I am using Feeds plus Feed Tamper to create nodes on my website from an RSS feed from another website.

My website is running the current 6x versions of Drupal, Feeds, and Feed Tamper. The other website is running the current 6x versions of Drupal and Views. Both websites run numerous other third-party modules besides those listed.

I am using Feed Tamper to process the taxonomy terms within the RSS feed. There can be several taxonomy terms per feed item. Feed Tamper converts the list of terms into an array that it supplies to Feeds. This is working.

I am having problems with the feeds, in that when an item present in a feed has already been used to create a new node on my website, Feeds generates duplicate nodes. It is not making any difference how I set things up in the feed importer - I get duplicates when I specify "don't update existing nodes," "replace existing nodes," or "update existing nodes."

In the mapping section for the feed importer, I have the "guid" field set as the "unique field." I am working with a custom content type created via CCK, and "guid" is one of the custom fields. I am getting duplicates even though I have the "unique field" box checked for the "guid" field.

When I look at my website's database within phymyadmin, I see some interesting results. For the custom type, "external news," there is a "content_type_external_news" table. It has all of the custom fields for that type except for one - the GUID. There is a separate table, "content_field_guid," that has the values of the GUID field for the "external news" custom type plus an additional custom type - "events."

When I look at the values for the GUID field, it is null for every record in the "content_field_guid" table - regardless of whether the GUID applies to an event node or to an external news node.

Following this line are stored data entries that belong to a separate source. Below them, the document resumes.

(** * SafeDocs: the rule-based document analyzer and chat responder of [main.py]

    A shallow embedding of [AIAnalyzer.analyze_document] and of the
    [/api/chat] handler [chat_with_document], with the properties the
    specification states about them.

    Python values are modelled as the code has them:
    - a [str] is a sequence of Unicode code points ([list N]); [len] counts
      code points, slices and [find] work on code-point indices ([Z]);
    - a finding is a Python [dict] with string keys and string values, kept
      as an association list in insertion order; [d[k]] can raise [KeyError];
    - [documents_storage] and [chat_history] are dictionaries keyed by the
      document id ([gmap]);
    - an exception is a value of [exn], carried by the [result] monad.

    [str.lower] and [str.upper] are functions of the Python runtime (they
    follow the Unicode case tables); the analyzer is embedded over an
    arbitrary pair of such functions, so that every theorem holds whatever
    the tables are.  [uuid.uuid4()] and [datetime.now().isoformat()] are
    read from the environment and passed in as arguments. *)

From Stdlib Require Import ZArith NArith List String Ascii Lia Bool.
From Stdlib Require Import Numbers.DecimalString.
From stdpp Require Import base option list gmap.

Local Open Scope Z_scope.
Local Open Scope list_scope.

(** ** Python strings *)

(** Source literals are written in UTF-8; [U] decodes them to code points. *)
Fixpoint utf8 (bs : list N) : list N :=
  match bs with
  | [] => []
  | b0 :: t0 =>
    if (b0 <? 128)%N then b0 :: utf8 t0
    else match t0 with
    | [] => []
    | b1 :: t1 =>
      if (b0 <? 224)%N then ((b0 mod 32) * 64 + b1 mod 64)%N :: utf8 t1
      else match t1 with
      | [] => []
      | b2 :: t2 =>
        if (b0 <? 240)%N
        then ((b0 mod 16) * 4096 + (b1 mod 64) * 64 + b2 mod 64)%N :: utf8 t2
        else match t2 with
        | [] => []
        | b3 :: t3 =>
          ((b0 mod 8) * 262144 + (b1 mod 64) * 4096
           + (b2 mod 64) * 64 + b3 mod 64)%N :: utf8 t3
        end
      end
    end
  end.

Definition U (s : string) : list N :=
  utf8 (List.map N_of_ascii (list_ascii_of_string s)).

Definition NL : list N := [10%N].

(** [len(s)] *)
Definition len {A} (s : list A) : Z := Z.of_nat (length s).

(** [s.startswith(p)] *)
Fixpoint is_prefix (p s : list N) : bool :=
  match p, s with
  | [], _ => true
  | _ :: _, [] => false
  | a :: p', b :: s' => (a =? b)%N && is_prefix p' s'
  end.

(** [sub in s] *)
Fixpoint str_in (sub s : list N) : bool :=
  if is_prefix sub s then true
  else match s with
       | [] => false
       | _ :: s' => str_in sub s'
       end.

(** [s.find(sub)]: the lowest index where [sub] occurs, [-1] when it does
    not occur. *)
Fixpoint find_from (sub s : list N) (i : Z) : Z :=
  if is_prefix sub s then i
  else match s with
       | [] => -1
       | _ :: s' => find_from sub s' (i + 1)
       end.

Definition find (sub s : list N) : Z := find_from sub s 0.

(** [s[a:b]], with the index adjustment of Python slices (negative indices
    count from the end, everything is clamped to [0, len(s)]). *)
Definition adjust_index (n i : Z) : Z :=
  if i <? 0 then Z.max 0 (i + n) else Z.min i n.

Definition slice (s : list N) (a b : Z) : list N :=
  let lo := adjust_index (len s) a in
  let hi := adjust_index (len s) b in
  take (Z.to_nat (hi - lo)) (drop (Z.to_nat lo) s).

(** [c.isspace()] for one code point: the white-space table of CPython
    ([_PyUnicode_IsWhitespace]). *)
Definition isspace (c : N) : bool :=
  ((9 <=? c) && (c <=? 13) || (28 <=? c) && (c <=? 32)
   || (c =? 133) || (c =? 160) || (c =? 5760)
   || (8192 <=? c) && (c <=? 8202)
   || (c =? 8232) || (c =? 8233) || (c =? 8239) || (c =? 8287)
   || (c =? 12288))%N.

Fixpoint lstrip (s : list N) : list N :=
  match s with
  | [] => []
  | c :: s' => if isspace c then lstrip s' else s
  end.

Definition rstrip (s : list N) : list N := rev (lstrip (rev s)).

(** [s.strip()] *)
Definition strip (s : list N) : list N := rstrip (lstrip s).

(** [sep.join(parts)] *)
Fixpoint join (sep : list N) (parts : list (list N)) : list N :=
  match parts with
  | [] => []
  | [p] => p
  | p :: rest => p ++ sep ++ join sep rest
  end.

(** [str(n)] for a length *)
Definition str_of_nat (n : nat) : list N :=
  U (NilZero.string_of_uint (Nat.to_uint n)).

(** [any(w in s for w in words)] *)
Definition any_in (words : list (list N)) (s : list N) : bool :=
  existsb (fun w => str_in w s) words.

(** ** Exceptions *)

Inductive exn : Type :=
  | KeyError (key : list N)
  | HTTPException (status_code : Z) (detail : list N).

Inductive result (A : Type) : Type :=
  | Ok (a : A)
  | Raise (e : exn).
Arguments Ok {A} a.
Arguments Raise {A} e.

So I am wondering if this is part of the problem - that Feeds is expecting the GUID field to be in the same table as the rest of the custom fields. [Table "content_type_external_news" instead of "content_field_guid."]

But there is something even stranger happening. Someone else created a feed importer for the events. Her feed importer does not create duplicate event nodes when her feed importer is run. To troubleshoot, I created an exact copy of her feed importer from scratch so that I could see if there was some difference between her importer and mine. My importer creates duplicate event nodes, even though it is processing the same feed and feed items.

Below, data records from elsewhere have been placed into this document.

(* ===== verification/Prelude.v ===== *)
(** * FluxTrack: a verification library

    FluxTrack keeps the attendance record of a university: weekly classes become
    dated sessions, faculty scan room codes to check in and out, checkers verify
    what they see, a sweep marks no-shows, and offices edit the calendar around
    them (suspensions, modality shifts, schedule edits, term changes).  It is a
    Django program; this library models its domain services and proves them
    correct with respect to specifications stated over the database.

    ** The model

    A service is a computation [M A] of Effects.v, from a database to a result or
    an exception and a database.  The database (Model.v) is a record of tables, a
    table a list of rows in primary-key order, a row a record with the columns the
    modelled code reads or writes.  [objects], [get_pk], [save], [update_rows],
    [create] (Ops.v) are the calls of the Django ORM: [save] writes the named
    columns of one row, [update_rows] is a filtered [update()], [create] gives the
    next free key.  A write made before an exception persists, except inside
    [atomic], which is [transaction.atomic()].  Python's [dict] is an association
    list in insertion order, [sorted] and [order_by] the stable [sort_by], a
    queryset without an order is read in primary-key order.

    Conventions.  Every reading of the clock is an argument, so one call sees one
    [now]; dates are days since 1970, instants microseconds since the epoch, and
    Asia/Manila a fixed offset (Python.v).  Strings are ASCII.  Integers are
    unbounded, as in Python.  Code outside the repository (token signing, the text
    of an exception, the parsing of a datetime, the collation [ci] of the text columns,
    the library's steps of a sign-in) is a parameter of the section that uses it, with
    what is documented of it as a hypothesis where a theorem needs it.  The body of a JSON
    request is a value of [json] (Model.v), of any shape the client may send.  Uniqueness of
    keys and one-session-per-occurrence are constraints of the database: theorems
    that need them say so, and those that change rows show they are kept.
    Requests run one at a time: [select_for_update] has no effect in the model, and
    a row is never changed by another request in the middle of one.  A view carries the
    guard of its decorator: [gated] (Ops.v) raises [PermissionDenied], [role_required]
    (Web.v) answers [Forbidden].  A page is the value it is rendered from; a response is a page, a redirection or a refusal
    (Web.v).  A list is given whole, where the code shows it through the pager of
    Operations.v, and in key order where the code sorts it by a creation time no table of
    the model has.

    ** The files

    - Prelude.v: record update, boolean reflection ([b2p]), lists as query results
      ([select]), stable sorting, ordered dictionaries, sums, [overlaps].
    - Python.v: string methods, URL queries, dates, times and instants.
    - Model.v: the tables (the models.py files) and their lemmas.
    - Effects.v: the state and exception monad, its weakest preconditions [wp] and
      symbolic execution, loops, relations preserved by a computation ([respects]).
    - Ops.v: the ORM calls, ops/policy.py, ops/notify.py, the audit log,
      scheduling/term_scope.py, ops/occupancy.py, the shared cache, and [logs_only],
      the relation of databases that differ by their logs.
    - Sample.v: a small campus on which the witnesses evaluate the operations.
    - Web.v: responses, role guards, [get_object_or_404] and the ladders of form checks.
    - TeamsLink.v: the meeting links of web/faculty.py, with urlparse.
    - Importing.v: scheduling/importing.py, the texts of a course sheet.
    - Campus.v: campus/codes.py, campus/services.py and the requests of web/ifo.py on
      rooms, floors and buildings.
    - ImportOfferings.v: the command import_offerings, from its rows to its report.
    - Resolvers.v: the two pure decision cores, scheduling/resolver.py
      ([FacultyScan]) and verification/resolver.py ([CheckerScan]), against
      declarative specifications.
    - OnlineDuty.v: verification/services.py, the checkers of a date's online sessions.
    - Suspensions.v: scheduling/suspensions.py, the excusal of dates, declaring and
      lifting a suspension.
    - Availability.v: ops/availability.py, against a declarative notion of an
      occupied room; it ends with [RoomAvailability], the interface the edition of
      schedules and the approval of shifts are proved against, and its instance.
    - Merge.v: scheduling/merge.py, merged classes and their fills.
    - Jobs.v: scheduling/jobs.py (no-show sweep, conflict detection), ops/jobrun.py.
    - GuardAlerts.v: ops/guard_alerts.py, the sweep job, ops/notifications.py.
    - Push.v: web/notifications.py, web/push.py and ops/push.py: mutes, subscriptions and
      the outbox.
    - Scan.v: web/scan.py, the requests of a faculty member's scan.
    - Checker.v: web/checker.py, a checker's scan, actions and offline queue.
    - Materialization.v: scheduling/materialization.py.
    - ScheduleOps.v: scheduling/schedule_ops.py.
    - Console.v: the facilities console of web/ifo.py: bookings, postings, closures,
      corrections and classes.
    - TermLifecycle.v: scheduling/term_lifecycle.py, as operations and as a step
      relation with its invariant.
    - Modality.v: scheduling/services.py, modality-shift requests.
    - Faculty.v: web/faculty.py, the pages of a faculty member.
    - Dean.v: web/dean.py, the decisions of a dean.
    - Reporting.v, Utilization.v, Breakdown.v: scheduling/reporting.py, the attendance
      figures, the campus card with its heat grid, and the breakdown by room.
    - Boards.v: web/room_state.py, the room board and conflicts of web/ifo.py,
      web/guard.py, and the floor board of web/checker.py.
    - Exports.v: scheduling/report_render.py, the documents, with a reader of csv.
    - ReportScope.v: web/reporting_common.py, the term and the dates of a report.
    - WeeklyReports.v: ops/reports.py, the weekly reports stored and announced, with their
      command and their job; the state is the database, the departments, the reports and
      the stored files.
    - ReportPages.v: the report pages, exports and downloads of web/dean.py and web/ifo.py,
      and the heat ramp.
    - HrReports.v: web/hr.py, the payroll list and its export.
    - TermPages.v: web/ifo_terms.py, the pages of the academic terms.
    - Operations.v: the commands checkscheduler, prune_operational_data, reset_term and
      audit_merge_coverage, web/pagination.py, web/sys.py and scheduling/admin_guards.py.
    - Commands.v: the commands materialize_sessions, assign_online and run_status_sweep.
    - Xlsx.v: scheduling/xlsx.py over element trees, with a writer of workbooks.
    - RoomMaster.v: the command load_room_master.
    - Photos.v: accounts/photos.py and the profile page of web/faculty.py.
    - Accounts.v: accounts/pipeline.py in the order of config/settings.py, the command
      link_entra, and the sign-in and home pages of web/views.py.
    - ConsolePages.v: the pages of web/ifo.py that change nothing, and the landing page of
      web/scan.py.
    - Frame.v: the writes of every service, for any relation that allows them.
    - Worlds.v: the same for the services whose state is more than the database (the
      outbox, the weekly reports, the photos), and the pages of the terms as services.
    - Staging.v: ops/import_staging.py and the import pages of web/ifo.py, over the
      database, the stored files and the session tokens.
    - System.v: the requests, jobs and commands together, as a step relation, and what they
      keep; the administration site and the seeding commands are left out.

    ** What is shown

    - The whole system: over any sequence of requests, answered or refused, keys stay
      unique, a class has one session a date, the calendar stays consistent, and the
      audit log and every recorded validation only grow (System.v: each service is
      shown once to keep any relation that [Allows] its writes: Frame.v, Worlds.v).
    - Room safety: an available room is exactly one nobody occupies (Availability.v);
      an accepted schedule edit of a class that is not an online one and an approved
      in-person shift never double-book a room (ScheduleOps.v, Modality.v), for any check
      meeting the interface; an approval carries out all of its effect or none of it.
    - Attendance: a scan resolves as its specification says and takes only the steps
      of a session's lifecycle (Resolvers.v, Scan.v); the sweep marks exactly the
      no-shows, once (Jobs.v); merged classes are filled together (Merge.v).
    - Calendar: materialization creates exactly the due occurrences, is idempotent
      and respects excused dates (Materialization.v); suspending and lifting is a
      round trip (Suspensions.v); a cancelled class stays cancelled (ScheduleOps.v);
      terms never overlap and at most one is active, whatever is requested
      (TermLifecycle.v).
    - Verification: a checker's action changes the scanned room's session only as the
      outcome allows, an offline queue of any JSON items acts once however often it is
      replayed, up to the item that makes it fail (Checker.v), the online sessions of a
      date are dealt evenly (OnlineDuty.v).
    - Faculty pages: an online class is started by its own teacher, in time, with a
      link to a host of the meeting service and nothing else; a shift request is filed
      only for one's own classes, whatever is posted (Faculty.v, TeamsLink.v), and
      decided only by the dean it is routed to (Dean.v).
    - Consoles: a booking never takes a used room and its cancellation undoes it; a
      posting is exactly what was asked for; rooms, floors and buildings keep their
      codes unique and are deleted only when nothing depends on them (Console.v,
      Campus.v).
    - Import: the grammar of a schedule text reads back what is printed, an import
      reconciles and a second one writes nothing (Importing.v, ImportOfferings.v); a commit
      loads the whole staged file into its term or nothing, and an upload is loaded at most
      once and leaves no file behind (Staging.v).
    - Notifications: opening a list marks exactly what it shows, a mute hides one group,
      and the outbox delivers a notification once to each live subscription (Push.v).
    - Boards: the state of a room is a function of the class under way, the board
      accounts for every room, a guard sees the floors of the posting and no other, the
      coverage of a floor is that of its sessions (Boards.v).
    - Reports: the figures of a page agree with one another, row by row and to the
      second, and with the sessions they count (Reporting.v, Utilization.v,
      Breakdown.v).
      A report covers one term and dates inside it, and its query reads back as itself
      (ReportScope.v), or names the error; a week's reports are stored once each with the
      figures they claim, however often they are generated, where no department is coded
      ALL and none was deleted (WeeklyReports.v); a dean sees one department, and who is no dean nothing
      (ReportPages.v); a document reads back as its rows, and none of its cells is run
      as a formula (Exports.v, HrReports.v).
    - Terms: the pages of a term change nothing but by one lifecycle service, and show why
      they refuse (TermPages.v).
    - Files: a workbook reads back as what it was made of (Xlsx.v); the room list is loaded
      once, refreshed without touching a printed code, and a failed load leaves nothing
      behind (RoomMaster.v); a photo is stored re-encoded, within its bounds, for the
      requester alone (Photos.v).
    - Accounts: nobody is signed in but an active account that was there, and a sign-in
      writes its object id, its names and one row of the log (Accounts.v).
    - Console pages: a printed poster opens its room and no other, what the corrections list
      can be corrected, a building's page says whether it can be deleted, and the panel of a
      room agrees with the board and with the guard's page (ConsolePages.v).
    - Operation: the watchdog alerts at most once an hour, a pager always shows a page that
      exists, the audit of merged classes misses none (Operations.v); a command run by hand
      does what its job does (Commands.v).
    - Errors: every refusal leaves the database as it was; each operation's theorem
      gives the exact conditions of success and of refusal.
    - Termination: the loops that are not structural run on fuel that is shown to be
      enough: the weekly dates of a term ([weekly_dates]: one unit per day), the
      slots of a day ([times_loop]: one per slot of positive duration), the batches
      of a list ([chunks]), the days of a report ([walk_days]: one per day).  All other
      definitions are structural.

    ** What is not modelled

    Rendering (templates, documents, QR images), routing, the administration site (its
    registrations are the framework's, and a system administrator may edit tables there:
    what System.v shows is of the rest of the system), the OAuth exchange of a sign-in (the
    library's steps are an interface of Accounts.v), the unzipping and parsing of files (csv and JSON texts, XML: element trees are
    inputs), what the image library decodes and encodes (an interface of Photos.v), the
    network side of push delivery, the triggers of the scheduler, and the commands that
    seed demonstration data, whose content is constants. *)
From stdpp Require Export base tactics option list numbers sets gmap strings pretty relations sorting.
From Stdlib Require Export ZArith Lia Bool Sorting.Sorted.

I exported the configurations for each feed importer to text files. I then ran the "Beyond Compare" program to display the differences between the two files - in other words, the differences between the two feed importers' configurations. The only differences shown were in the feed importers' names and id's. Otherwise, they were an exact match.

Additionally, the accounts used to create the two feed importers are configured the same. Both have the same two role memberships, one of which grants every possible permission.

There is one other difference that might be significant. In the "feeds_node_item" table, I see that the "guid" field has been filled for four events. [There are four events in the feed.] Otherwise, for all other records the "guid" field is null.

Comments

SteveMM’s picture

Issue summary: View changes

Author caught a few typos.

lquessenberry’s picture

I am having the same problem. I have a CSV, (Homemade In Nature) with no GUIDs. The data does have a uniqeu ID for every row. This is awesome considering that this is about a 20 year old data file. There are 21000 entries and over 70 fields. The problem I am having is that I have mapped the ID field to NID in the mapper and set it to unique. This creates all the listings I need, but when I import again to make changes to the content, it just makes more of the same nodes.

joaomachado’s picture

I seem to be having the same issue...any new updates on this?

Here is my use case:
Using 6.x-1.0-beta11 and patch: reset-real-targets-6x-996808-17.patch

I have a node type with 10 fields but with two sources. Each source handles different fields of the node type.
I use the Node Title as the GUID.

Source 1: Field1, Field2, Field3, Field4, Field5, Field6
Source 2: Field7, Field8, field9, Field10

When attempting to use the second source to update the node, it creates a duplicate.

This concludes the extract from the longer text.